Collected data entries
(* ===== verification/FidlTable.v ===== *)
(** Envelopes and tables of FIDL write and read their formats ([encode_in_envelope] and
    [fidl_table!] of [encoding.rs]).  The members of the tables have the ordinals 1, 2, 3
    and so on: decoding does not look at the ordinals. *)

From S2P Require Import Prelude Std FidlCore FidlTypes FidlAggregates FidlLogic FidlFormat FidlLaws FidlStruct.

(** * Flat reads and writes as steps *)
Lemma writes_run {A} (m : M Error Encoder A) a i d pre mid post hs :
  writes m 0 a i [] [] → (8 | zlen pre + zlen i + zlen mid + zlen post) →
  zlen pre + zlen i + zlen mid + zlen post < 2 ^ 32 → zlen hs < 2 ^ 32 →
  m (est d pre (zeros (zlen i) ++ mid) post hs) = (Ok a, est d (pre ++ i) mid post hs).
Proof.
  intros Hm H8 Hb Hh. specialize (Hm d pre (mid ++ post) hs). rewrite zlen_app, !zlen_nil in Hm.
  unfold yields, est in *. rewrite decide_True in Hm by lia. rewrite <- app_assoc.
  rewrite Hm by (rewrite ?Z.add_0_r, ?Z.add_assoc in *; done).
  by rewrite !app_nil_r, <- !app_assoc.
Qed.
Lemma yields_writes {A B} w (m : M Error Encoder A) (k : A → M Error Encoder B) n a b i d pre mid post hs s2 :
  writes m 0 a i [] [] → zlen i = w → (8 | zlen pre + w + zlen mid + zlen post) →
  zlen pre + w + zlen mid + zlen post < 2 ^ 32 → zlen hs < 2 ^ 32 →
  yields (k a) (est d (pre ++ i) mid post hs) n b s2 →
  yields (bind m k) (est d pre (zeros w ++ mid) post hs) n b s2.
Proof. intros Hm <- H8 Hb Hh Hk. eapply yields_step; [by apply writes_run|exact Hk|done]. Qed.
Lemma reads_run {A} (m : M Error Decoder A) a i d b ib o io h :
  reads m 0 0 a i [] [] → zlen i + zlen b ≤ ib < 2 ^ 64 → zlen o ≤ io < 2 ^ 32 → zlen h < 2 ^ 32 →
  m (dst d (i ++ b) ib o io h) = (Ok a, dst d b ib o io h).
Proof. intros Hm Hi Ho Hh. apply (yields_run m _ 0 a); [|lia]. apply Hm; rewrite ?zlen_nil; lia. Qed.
--
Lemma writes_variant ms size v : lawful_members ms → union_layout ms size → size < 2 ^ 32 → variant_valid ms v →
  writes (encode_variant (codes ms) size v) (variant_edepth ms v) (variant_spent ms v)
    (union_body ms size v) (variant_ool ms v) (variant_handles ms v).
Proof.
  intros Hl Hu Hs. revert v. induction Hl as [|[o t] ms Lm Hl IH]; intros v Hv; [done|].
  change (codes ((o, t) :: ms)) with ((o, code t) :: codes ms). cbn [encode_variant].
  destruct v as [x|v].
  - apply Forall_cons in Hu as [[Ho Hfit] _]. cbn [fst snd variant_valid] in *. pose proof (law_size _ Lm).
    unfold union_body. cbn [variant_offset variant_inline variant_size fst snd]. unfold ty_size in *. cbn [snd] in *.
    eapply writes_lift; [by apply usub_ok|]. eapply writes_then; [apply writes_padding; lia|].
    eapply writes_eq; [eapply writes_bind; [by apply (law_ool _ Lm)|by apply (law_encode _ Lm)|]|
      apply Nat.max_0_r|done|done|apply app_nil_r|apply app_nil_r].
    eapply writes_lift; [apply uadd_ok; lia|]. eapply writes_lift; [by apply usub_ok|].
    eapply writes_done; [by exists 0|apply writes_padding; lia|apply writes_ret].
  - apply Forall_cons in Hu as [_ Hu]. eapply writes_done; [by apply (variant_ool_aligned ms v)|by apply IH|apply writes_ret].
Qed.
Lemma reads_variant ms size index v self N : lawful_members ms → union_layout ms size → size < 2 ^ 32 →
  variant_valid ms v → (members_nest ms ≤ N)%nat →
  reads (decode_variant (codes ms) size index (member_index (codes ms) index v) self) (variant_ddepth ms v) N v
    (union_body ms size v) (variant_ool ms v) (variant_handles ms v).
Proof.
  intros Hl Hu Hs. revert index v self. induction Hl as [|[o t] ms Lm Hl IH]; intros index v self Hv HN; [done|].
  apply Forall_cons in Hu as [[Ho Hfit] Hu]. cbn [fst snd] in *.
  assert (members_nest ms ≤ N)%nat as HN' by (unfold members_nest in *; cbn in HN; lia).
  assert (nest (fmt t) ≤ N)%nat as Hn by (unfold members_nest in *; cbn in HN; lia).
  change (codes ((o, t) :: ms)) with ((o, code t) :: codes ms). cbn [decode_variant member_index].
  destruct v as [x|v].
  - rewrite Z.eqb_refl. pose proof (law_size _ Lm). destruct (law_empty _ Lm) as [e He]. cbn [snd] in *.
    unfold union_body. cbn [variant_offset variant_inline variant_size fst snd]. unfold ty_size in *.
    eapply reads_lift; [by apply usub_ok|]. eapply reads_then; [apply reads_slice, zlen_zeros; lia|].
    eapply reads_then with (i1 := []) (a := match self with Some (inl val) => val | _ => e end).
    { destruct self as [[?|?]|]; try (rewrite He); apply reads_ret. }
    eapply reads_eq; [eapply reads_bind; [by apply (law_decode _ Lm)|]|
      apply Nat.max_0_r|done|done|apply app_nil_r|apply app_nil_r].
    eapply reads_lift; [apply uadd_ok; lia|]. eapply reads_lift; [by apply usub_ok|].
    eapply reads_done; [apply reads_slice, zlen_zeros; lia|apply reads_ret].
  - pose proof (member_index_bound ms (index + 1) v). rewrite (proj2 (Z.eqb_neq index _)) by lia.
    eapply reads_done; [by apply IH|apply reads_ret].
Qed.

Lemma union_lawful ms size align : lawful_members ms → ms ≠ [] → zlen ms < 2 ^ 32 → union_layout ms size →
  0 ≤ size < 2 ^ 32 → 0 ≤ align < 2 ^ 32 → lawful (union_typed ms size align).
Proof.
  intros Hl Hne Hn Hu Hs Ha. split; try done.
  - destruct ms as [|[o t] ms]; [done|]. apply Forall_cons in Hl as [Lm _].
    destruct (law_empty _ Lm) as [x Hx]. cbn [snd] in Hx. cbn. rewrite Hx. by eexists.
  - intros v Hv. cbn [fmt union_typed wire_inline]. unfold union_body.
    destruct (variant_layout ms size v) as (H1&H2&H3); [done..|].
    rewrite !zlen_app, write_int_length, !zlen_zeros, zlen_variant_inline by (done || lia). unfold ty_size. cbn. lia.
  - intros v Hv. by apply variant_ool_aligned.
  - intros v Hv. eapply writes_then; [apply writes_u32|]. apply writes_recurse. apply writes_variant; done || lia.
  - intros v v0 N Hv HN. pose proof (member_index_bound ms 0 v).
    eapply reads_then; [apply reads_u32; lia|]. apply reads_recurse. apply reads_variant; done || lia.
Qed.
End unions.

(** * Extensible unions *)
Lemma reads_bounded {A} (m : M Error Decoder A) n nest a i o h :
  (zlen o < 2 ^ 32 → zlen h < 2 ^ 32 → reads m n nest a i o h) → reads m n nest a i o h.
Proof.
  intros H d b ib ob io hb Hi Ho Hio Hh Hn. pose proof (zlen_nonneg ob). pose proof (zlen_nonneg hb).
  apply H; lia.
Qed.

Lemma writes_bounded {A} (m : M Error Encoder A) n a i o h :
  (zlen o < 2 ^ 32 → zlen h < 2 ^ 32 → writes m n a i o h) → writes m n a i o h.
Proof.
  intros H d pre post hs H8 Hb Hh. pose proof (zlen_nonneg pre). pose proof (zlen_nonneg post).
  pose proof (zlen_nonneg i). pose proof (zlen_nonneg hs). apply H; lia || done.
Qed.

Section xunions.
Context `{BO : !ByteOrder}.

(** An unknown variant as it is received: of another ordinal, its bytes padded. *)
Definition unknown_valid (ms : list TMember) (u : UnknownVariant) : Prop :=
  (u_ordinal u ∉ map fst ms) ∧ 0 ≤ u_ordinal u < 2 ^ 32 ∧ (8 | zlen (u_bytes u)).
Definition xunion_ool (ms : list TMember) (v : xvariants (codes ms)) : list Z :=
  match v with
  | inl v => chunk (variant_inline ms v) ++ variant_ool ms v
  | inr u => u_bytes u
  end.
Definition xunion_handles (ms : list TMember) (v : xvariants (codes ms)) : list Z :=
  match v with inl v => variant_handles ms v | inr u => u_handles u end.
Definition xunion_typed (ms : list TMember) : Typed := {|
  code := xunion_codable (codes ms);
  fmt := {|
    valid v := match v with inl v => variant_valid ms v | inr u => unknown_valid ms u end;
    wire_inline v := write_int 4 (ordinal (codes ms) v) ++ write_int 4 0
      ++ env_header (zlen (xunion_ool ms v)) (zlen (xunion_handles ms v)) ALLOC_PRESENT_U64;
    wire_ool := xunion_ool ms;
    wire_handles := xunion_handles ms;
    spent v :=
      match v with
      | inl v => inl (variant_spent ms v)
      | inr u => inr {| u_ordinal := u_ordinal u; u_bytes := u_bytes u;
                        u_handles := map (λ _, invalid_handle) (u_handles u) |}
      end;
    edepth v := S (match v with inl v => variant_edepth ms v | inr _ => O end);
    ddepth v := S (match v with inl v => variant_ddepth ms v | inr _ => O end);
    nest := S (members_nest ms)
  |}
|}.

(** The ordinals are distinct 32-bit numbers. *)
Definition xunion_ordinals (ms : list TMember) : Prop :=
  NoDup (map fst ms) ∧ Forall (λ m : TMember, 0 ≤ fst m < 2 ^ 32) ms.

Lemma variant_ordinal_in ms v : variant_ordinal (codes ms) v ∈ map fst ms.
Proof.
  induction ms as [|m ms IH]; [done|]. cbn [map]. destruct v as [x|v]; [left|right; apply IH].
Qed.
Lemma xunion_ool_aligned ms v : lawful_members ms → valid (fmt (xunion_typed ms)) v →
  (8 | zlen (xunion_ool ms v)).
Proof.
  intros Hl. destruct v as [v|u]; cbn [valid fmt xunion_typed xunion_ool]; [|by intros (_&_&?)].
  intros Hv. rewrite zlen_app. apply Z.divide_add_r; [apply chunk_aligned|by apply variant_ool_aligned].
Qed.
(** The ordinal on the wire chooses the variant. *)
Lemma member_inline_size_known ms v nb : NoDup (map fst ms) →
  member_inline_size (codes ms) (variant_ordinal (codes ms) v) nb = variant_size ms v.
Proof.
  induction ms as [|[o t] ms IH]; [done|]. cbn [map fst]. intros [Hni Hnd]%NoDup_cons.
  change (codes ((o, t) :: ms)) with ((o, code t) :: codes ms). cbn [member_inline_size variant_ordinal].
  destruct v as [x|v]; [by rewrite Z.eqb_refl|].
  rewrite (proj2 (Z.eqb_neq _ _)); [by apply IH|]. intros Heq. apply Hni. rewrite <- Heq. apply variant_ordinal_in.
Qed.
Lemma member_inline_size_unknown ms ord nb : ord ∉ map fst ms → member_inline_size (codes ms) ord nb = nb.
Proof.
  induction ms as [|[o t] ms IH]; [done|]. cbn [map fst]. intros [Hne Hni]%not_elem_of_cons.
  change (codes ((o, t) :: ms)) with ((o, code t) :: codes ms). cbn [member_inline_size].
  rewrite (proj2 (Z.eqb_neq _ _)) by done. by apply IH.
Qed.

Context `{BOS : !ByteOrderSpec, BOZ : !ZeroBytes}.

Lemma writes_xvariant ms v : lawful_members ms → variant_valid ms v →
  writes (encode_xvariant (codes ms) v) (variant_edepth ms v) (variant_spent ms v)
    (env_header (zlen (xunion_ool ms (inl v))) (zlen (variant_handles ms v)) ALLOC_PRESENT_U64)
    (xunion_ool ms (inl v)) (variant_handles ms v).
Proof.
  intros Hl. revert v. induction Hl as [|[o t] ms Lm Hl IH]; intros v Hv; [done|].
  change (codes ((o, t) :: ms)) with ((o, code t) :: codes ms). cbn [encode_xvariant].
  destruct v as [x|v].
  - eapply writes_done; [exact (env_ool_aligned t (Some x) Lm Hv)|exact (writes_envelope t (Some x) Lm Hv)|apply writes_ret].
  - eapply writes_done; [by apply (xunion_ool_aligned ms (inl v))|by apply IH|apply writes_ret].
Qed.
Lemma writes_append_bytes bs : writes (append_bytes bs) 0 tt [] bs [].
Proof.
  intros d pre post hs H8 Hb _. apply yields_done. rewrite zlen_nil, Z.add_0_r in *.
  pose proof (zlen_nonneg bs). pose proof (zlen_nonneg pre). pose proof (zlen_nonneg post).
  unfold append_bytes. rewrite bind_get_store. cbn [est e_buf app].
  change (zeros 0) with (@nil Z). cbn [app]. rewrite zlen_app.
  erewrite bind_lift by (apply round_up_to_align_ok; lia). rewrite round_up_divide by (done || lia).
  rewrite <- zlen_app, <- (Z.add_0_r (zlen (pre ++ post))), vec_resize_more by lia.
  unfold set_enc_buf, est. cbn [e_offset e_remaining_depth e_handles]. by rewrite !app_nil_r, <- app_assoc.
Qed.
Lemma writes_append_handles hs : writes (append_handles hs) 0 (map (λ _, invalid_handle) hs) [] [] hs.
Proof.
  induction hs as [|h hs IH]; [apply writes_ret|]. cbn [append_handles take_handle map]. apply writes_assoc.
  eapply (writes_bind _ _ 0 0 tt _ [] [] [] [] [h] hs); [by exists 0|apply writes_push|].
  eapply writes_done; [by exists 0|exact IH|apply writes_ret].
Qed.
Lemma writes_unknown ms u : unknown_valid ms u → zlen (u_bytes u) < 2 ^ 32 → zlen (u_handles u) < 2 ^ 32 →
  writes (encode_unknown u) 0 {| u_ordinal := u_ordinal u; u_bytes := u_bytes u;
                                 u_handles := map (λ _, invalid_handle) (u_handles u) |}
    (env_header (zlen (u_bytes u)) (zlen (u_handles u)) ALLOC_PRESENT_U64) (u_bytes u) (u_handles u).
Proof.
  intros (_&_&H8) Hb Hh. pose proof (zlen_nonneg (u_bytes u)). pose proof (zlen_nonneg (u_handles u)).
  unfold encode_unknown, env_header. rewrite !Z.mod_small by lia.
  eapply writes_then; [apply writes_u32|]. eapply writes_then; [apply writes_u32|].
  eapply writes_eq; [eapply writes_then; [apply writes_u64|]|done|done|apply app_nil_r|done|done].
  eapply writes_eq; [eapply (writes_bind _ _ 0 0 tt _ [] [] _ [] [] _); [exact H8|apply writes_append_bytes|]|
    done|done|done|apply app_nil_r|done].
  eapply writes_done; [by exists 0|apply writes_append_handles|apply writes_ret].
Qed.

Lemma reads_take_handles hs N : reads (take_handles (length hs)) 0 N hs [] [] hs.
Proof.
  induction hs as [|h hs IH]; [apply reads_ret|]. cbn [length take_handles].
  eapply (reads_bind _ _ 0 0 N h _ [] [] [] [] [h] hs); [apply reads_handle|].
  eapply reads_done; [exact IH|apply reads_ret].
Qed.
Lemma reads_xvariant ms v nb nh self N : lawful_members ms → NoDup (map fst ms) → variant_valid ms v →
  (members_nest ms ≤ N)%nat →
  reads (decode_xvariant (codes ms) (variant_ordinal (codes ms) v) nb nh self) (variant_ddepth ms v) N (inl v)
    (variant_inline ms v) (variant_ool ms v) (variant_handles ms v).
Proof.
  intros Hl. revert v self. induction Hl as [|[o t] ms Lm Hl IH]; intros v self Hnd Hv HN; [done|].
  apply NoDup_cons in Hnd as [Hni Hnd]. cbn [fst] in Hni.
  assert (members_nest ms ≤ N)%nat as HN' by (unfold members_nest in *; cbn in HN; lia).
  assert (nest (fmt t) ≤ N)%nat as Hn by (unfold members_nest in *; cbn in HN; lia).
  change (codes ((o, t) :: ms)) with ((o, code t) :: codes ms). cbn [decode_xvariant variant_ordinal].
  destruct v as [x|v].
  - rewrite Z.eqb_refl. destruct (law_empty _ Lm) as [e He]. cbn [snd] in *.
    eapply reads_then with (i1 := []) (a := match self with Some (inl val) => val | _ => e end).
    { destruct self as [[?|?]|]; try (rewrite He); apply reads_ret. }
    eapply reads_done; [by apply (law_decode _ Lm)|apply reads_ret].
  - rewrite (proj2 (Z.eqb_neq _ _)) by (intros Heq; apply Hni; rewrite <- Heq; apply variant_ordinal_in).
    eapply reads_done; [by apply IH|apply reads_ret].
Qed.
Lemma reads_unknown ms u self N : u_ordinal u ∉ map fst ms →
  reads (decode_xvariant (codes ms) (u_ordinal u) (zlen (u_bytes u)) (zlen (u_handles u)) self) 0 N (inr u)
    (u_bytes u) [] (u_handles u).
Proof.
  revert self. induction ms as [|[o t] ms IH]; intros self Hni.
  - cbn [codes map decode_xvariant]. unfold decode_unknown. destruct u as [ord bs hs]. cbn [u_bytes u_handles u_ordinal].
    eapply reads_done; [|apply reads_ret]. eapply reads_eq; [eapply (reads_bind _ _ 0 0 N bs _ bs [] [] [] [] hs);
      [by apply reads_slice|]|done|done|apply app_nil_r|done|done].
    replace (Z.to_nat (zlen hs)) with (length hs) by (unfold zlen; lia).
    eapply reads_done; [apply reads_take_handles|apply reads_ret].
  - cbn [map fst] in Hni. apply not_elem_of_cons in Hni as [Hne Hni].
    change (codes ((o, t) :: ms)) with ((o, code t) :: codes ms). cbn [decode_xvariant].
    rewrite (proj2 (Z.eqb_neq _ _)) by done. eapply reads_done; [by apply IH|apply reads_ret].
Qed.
---
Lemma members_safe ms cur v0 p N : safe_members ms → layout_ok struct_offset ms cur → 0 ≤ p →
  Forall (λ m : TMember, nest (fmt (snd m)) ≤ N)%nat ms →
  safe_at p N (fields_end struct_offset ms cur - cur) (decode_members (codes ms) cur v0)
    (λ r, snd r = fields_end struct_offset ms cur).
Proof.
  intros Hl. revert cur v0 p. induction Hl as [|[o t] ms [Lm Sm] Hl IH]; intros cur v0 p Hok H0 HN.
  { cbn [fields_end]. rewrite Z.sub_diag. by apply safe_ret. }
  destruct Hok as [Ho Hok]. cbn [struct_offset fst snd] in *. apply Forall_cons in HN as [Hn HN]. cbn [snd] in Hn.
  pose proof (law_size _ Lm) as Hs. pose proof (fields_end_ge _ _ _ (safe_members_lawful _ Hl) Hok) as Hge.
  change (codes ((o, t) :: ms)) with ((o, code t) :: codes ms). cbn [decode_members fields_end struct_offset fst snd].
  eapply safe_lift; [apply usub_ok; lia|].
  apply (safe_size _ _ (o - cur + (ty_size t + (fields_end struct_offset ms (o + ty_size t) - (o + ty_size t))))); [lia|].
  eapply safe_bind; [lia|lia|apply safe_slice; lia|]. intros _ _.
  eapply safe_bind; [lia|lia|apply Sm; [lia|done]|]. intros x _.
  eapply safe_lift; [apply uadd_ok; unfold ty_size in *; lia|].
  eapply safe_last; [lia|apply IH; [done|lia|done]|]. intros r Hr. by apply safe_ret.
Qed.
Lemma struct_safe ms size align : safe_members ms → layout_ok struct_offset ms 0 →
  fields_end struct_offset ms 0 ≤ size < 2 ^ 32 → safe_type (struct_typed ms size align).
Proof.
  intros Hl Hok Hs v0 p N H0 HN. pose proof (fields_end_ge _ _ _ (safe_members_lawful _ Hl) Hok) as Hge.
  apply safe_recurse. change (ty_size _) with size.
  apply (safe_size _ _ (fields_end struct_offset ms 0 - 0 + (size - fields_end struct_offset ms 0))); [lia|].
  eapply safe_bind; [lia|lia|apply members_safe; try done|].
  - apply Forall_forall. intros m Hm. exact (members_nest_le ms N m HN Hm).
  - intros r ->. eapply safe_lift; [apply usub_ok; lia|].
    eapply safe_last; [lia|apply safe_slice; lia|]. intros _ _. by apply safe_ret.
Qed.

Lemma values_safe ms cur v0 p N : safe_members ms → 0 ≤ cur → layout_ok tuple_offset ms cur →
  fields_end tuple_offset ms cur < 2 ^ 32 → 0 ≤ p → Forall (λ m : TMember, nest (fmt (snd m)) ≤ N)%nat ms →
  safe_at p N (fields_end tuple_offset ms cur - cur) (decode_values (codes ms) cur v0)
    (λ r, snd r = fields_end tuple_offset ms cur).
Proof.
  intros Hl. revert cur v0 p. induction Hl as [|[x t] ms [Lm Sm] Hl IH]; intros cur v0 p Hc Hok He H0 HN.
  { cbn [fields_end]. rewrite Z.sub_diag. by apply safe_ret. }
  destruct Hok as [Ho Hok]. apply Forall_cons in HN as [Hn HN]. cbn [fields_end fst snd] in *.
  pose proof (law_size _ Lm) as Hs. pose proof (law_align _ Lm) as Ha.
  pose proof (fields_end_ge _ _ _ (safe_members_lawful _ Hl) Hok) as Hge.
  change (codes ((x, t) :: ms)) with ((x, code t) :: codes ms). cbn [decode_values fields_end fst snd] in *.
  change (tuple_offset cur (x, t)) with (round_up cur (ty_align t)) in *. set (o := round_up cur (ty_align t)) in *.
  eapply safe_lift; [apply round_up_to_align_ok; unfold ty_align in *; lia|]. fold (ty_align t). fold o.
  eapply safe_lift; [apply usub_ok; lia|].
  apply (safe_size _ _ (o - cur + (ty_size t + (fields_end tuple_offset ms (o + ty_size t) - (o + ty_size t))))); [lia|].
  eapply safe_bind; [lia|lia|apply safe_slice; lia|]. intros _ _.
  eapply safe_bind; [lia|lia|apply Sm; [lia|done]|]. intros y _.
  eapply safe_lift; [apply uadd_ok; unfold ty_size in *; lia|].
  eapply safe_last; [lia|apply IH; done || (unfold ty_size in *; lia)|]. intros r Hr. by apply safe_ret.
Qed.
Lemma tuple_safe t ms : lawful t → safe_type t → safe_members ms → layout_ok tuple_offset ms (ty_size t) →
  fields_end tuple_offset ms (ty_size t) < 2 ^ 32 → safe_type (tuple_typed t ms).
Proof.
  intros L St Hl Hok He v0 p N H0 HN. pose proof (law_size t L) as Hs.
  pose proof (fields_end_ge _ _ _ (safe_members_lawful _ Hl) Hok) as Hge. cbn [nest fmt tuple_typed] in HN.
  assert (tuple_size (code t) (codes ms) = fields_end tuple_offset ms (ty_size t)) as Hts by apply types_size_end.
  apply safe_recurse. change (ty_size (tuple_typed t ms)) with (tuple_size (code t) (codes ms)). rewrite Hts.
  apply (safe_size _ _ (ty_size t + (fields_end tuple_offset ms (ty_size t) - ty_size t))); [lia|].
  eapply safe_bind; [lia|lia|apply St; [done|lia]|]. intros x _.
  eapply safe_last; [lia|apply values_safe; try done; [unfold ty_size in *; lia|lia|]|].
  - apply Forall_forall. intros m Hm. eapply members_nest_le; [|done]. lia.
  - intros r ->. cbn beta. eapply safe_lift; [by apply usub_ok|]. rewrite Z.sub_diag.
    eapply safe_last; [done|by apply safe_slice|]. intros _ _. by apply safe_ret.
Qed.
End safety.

(WHAT IS NEEDED) Transcribe the lines above between the line holding "pose proof (law_size _ Lm) as Hs. pose proof (law_align" and the line holding "apply safe_recurse. change (ty_size (tuple_typed", inclusive, exactly as they stand and with nothing added.

(YOUR SOLUTION)
  pose proof (law_size _ Lm) as Hs. pose proof (law_align _ Lm) as Ha.
  pose proof (fields_end_ge _ _ _ (safe_members_lawful _ Hl) Hok) as Hge.
  change (codes ((x, t) :: ms)) with ((x, code t) :: codes ms). cbn [decode_values fields_end fst snd] in *.
  change (tuple_offset cur (x, t)) with (round_up cur (ty_align t)) in *. set (o := round_up cur (ty_align t)) in *.
  eapply safe_lift; [apply round_up_to_align_ok; unfold ty_align in *; lia|]. fold (ty_align t). fold o.
  eapply safe_lift; [apply usub_ok; lia|].
  apply (safe_size _ _ (o - cur + (ty_size t + (fields_end tuple_offset ms (o + ty_size t) - (o + ty_size t))))); [lia|].
  eapply safe_bind; [lia|lia|apply safe_slice; lia|]. intros _ _.
  eapply safe_bind; [lia|lia|apply Sm; [lia|done]|]. intros y _.
  eapply safe_lift; [apply uadd_ok; unfold ty_size in *; lia|].
  eapply safe_last; [lia|apply IH; done || (unfold ty_size in *; lia)|]. intros r Hr. by apply safe_ret.
Qed.
Lemma tuple_safe t ms : lawful t → safe_type t → safe_members ms → layout_ok tuple_offset ms (ty_size t) →
  fields_end tuple_offset ms (ty_size t) < 2 ^ 32 → safe_type (tuple_typed t ms).
Proof.
  intros L St Hl Hok He v0 p N H0 HN. pose proof (law_size t L) as Hs.
  pose proof (fields_end_ge _ _ _ (safe_members_lawful _ Hl) Hok) as Hge. cbn [nest fmt tuple_typed] in HN.
  assert (tuple_size (code t) (codes ms) = fields_end tuple_offset ms (ty_size t)) as Hts by apply types_size_end.
  apply safe_recurse. change (ty_size (tuple_typed t ms)) with (tuple_size (code t) (codes ms)). rewrite Hts.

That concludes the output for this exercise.